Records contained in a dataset
- - - -
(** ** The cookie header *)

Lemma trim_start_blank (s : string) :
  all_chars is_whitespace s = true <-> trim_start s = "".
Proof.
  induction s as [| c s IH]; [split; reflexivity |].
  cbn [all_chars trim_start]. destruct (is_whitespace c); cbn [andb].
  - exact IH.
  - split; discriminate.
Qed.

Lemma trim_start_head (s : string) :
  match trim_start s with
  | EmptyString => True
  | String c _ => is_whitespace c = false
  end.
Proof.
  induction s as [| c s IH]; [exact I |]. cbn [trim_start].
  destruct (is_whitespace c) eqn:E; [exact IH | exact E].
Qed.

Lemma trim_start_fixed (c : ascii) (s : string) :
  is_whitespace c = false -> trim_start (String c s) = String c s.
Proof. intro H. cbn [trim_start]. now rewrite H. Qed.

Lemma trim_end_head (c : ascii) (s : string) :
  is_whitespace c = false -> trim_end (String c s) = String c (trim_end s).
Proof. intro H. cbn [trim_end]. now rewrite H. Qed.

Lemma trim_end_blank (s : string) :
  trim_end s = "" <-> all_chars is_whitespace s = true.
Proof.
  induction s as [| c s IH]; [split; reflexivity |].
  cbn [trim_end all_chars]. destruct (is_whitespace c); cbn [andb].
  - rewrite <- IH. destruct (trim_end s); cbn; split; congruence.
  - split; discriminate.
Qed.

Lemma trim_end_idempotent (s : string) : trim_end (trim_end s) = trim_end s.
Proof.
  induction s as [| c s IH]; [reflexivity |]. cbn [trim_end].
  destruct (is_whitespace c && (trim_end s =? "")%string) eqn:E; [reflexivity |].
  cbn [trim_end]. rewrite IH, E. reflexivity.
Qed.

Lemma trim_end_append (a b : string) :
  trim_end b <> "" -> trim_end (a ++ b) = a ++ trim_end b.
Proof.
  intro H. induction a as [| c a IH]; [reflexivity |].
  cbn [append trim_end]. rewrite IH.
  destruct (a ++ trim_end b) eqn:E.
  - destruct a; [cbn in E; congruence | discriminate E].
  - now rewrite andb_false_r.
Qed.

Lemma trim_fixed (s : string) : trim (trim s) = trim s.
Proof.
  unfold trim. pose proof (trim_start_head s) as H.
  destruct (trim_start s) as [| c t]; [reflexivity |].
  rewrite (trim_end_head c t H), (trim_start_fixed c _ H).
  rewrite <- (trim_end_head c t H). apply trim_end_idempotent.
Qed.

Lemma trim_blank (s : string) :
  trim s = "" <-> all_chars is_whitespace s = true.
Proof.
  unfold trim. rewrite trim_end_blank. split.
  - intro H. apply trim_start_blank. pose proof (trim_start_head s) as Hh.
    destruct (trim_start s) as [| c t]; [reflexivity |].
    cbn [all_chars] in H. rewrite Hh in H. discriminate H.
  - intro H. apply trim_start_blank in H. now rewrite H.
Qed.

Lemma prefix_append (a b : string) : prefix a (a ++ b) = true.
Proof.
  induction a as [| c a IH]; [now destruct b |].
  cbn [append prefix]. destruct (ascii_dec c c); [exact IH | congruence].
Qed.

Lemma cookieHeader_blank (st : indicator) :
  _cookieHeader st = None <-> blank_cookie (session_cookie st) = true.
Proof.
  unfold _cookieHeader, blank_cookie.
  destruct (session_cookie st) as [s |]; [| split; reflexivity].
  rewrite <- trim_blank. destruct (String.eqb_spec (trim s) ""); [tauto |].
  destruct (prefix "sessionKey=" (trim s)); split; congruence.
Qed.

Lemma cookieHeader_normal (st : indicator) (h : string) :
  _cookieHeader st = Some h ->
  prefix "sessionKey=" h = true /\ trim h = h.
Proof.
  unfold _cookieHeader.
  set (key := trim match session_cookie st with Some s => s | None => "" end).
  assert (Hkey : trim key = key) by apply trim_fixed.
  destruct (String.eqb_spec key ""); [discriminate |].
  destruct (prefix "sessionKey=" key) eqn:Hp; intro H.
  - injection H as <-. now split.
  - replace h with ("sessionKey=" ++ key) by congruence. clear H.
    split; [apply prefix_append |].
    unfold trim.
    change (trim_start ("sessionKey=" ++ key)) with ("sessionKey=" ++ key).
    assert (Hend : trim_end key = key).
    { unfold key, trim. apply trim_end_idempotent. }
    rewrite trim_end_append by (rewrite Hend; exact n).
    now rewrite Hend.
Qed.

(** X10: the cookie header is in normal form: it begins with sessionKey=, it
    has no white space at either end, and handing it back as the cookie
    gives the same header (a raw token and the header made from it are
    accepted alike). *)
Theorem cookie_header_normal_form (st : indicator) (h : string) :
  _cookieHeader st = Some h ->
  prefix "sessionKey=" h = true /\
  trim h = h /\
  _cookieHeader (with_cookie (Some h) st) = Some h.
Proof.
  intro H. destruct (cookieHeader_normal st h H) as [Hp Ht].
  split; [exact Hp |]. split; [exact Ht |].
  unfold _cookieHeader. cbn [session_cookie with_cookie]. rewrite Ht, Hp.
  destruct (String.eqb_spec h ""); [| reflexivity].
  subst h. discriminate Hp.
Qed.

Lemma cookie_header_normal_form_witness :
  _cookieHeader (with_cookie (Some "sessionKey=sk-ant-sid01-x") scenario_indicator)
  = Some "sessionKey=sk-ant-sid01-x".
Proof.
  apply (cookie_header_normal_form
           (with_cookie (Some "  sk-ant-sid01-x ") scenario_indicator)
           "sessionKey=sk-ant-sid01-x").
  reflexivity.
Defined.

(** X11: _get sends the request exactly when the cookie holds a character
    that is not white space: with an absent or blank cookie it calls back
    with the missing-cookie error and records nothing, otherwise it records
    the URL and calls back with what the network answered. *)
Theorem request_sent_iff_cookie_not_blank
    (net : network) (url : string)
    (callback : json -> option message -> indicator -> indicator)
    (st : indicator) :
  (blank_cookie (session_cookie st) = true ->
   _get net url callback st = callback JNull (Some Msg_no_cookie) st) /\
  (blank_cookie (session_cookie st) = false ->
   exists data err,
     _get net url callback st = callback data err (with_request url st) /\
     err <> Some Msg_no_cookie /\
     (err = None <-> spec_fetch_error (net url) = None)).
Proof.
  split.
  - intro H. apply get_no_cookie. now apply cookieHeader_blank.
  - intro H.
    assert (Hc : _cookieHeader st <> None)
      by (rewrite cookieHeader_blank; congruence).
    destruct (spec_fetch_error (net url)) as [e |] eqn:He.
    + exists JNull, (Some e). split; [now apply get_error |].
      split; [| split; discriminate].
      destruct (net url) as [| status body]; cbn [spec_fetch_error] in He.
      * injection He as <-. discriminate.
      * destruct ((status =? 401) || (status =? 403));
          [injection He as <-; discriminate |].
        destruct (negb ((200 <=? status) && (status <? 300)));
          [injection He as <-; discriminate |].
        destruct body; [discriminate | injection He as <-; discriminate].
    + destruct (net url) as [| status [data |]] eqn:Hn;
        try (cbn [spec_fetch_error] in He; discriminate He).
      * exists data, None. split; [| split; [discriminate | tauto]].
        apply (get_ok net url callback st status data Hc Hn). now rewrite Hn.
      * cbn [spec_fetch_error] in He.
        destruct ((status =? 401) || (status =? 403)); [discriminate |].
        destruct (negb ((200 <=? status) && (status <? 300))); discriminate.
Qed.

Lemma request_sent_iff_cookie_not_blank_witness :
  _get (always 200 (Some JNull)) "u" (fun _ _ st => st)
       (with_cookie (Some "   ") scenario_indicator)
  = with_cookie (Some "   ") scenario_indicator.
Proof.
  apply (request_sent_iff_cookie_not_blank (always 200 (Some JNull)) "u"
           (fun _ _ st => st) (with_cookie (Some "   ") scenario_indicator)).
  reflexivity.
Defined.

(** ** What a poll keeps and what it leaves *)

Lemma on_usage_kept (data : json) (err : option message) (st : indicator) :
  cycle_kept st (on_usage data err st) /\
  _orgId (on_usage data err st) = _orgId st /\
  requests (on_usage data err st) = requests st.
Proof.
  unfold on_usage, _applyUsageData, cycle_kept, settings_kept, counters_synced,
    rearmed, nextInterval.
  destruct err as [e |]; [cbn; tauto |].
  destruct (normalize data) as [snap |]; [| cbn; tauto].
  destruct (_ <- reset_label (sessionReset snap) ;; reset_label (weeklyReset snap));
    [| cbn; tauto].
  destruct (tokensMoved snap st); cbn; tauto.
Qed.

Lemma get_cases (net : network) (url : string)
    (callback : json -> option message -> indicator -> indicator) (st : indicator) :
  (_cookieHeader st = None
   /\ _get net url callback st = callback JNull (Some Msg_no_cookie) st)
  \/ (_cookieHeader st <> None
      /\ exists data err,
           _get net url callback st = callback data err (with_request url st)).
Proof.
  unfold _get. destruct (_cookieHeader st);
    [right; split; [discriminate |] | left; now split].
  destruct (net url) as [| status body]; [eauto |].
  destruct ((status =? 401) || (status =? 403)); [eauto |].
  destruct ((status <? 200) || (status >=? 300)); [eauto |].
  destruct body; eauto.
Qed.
- - - -
*PROBLEM TO SOLVE*. Output the lines of the records above exactly as they appear, from the line containing "(err = None" through the line containing "destruct ((status =? 401) || (status =? 403)); [discriminate".

*TASK SOLUTION*.
     (err = None <-> spec_fetch_error (net url) = None)).
Proof.
  split.
  - intro H. apply get_no_cookie. now apply cookieHeader_blank.
  - intro H.
    assert (Hc : _cookieHeader st <> None)
      by (rewrite cookieHeader_blank; congruence).
    destruct (spec_fetch_error (net url)) as [e |] eqn:He.
    + exists JNull, (Some e). split; [now apply get_error |].
      split; [| split; discriminate].
      destruct (net url) as [| status body]; cbn [spec_fetch_error] in He.
      * injection He as <-. discriminate.
      * destruct ((status =? 401) || (status =? 403));
          [injection He as <-; discriminate |].
        destruct (negb ((200 <=? status) && (status <? 300)));
          [injection He as <-; discriminate |].
        destruct body; [discriminate | injection He as <-; discriminate].
    + destruct (net url) as [| status [data |]] eqn:Hn;
        try (cbn [spec_fetch_error] in He; discriminate He).
      * exists data, None. split; [| split; [discriminate | tauto]].
        apply (get_ok net url callback st status data Hc Hn). now rewrite Hn.
      * cbn [spec_fetch_error] in He.
        destruct ((status =? 401) || (status =? 403)); [discriminate |].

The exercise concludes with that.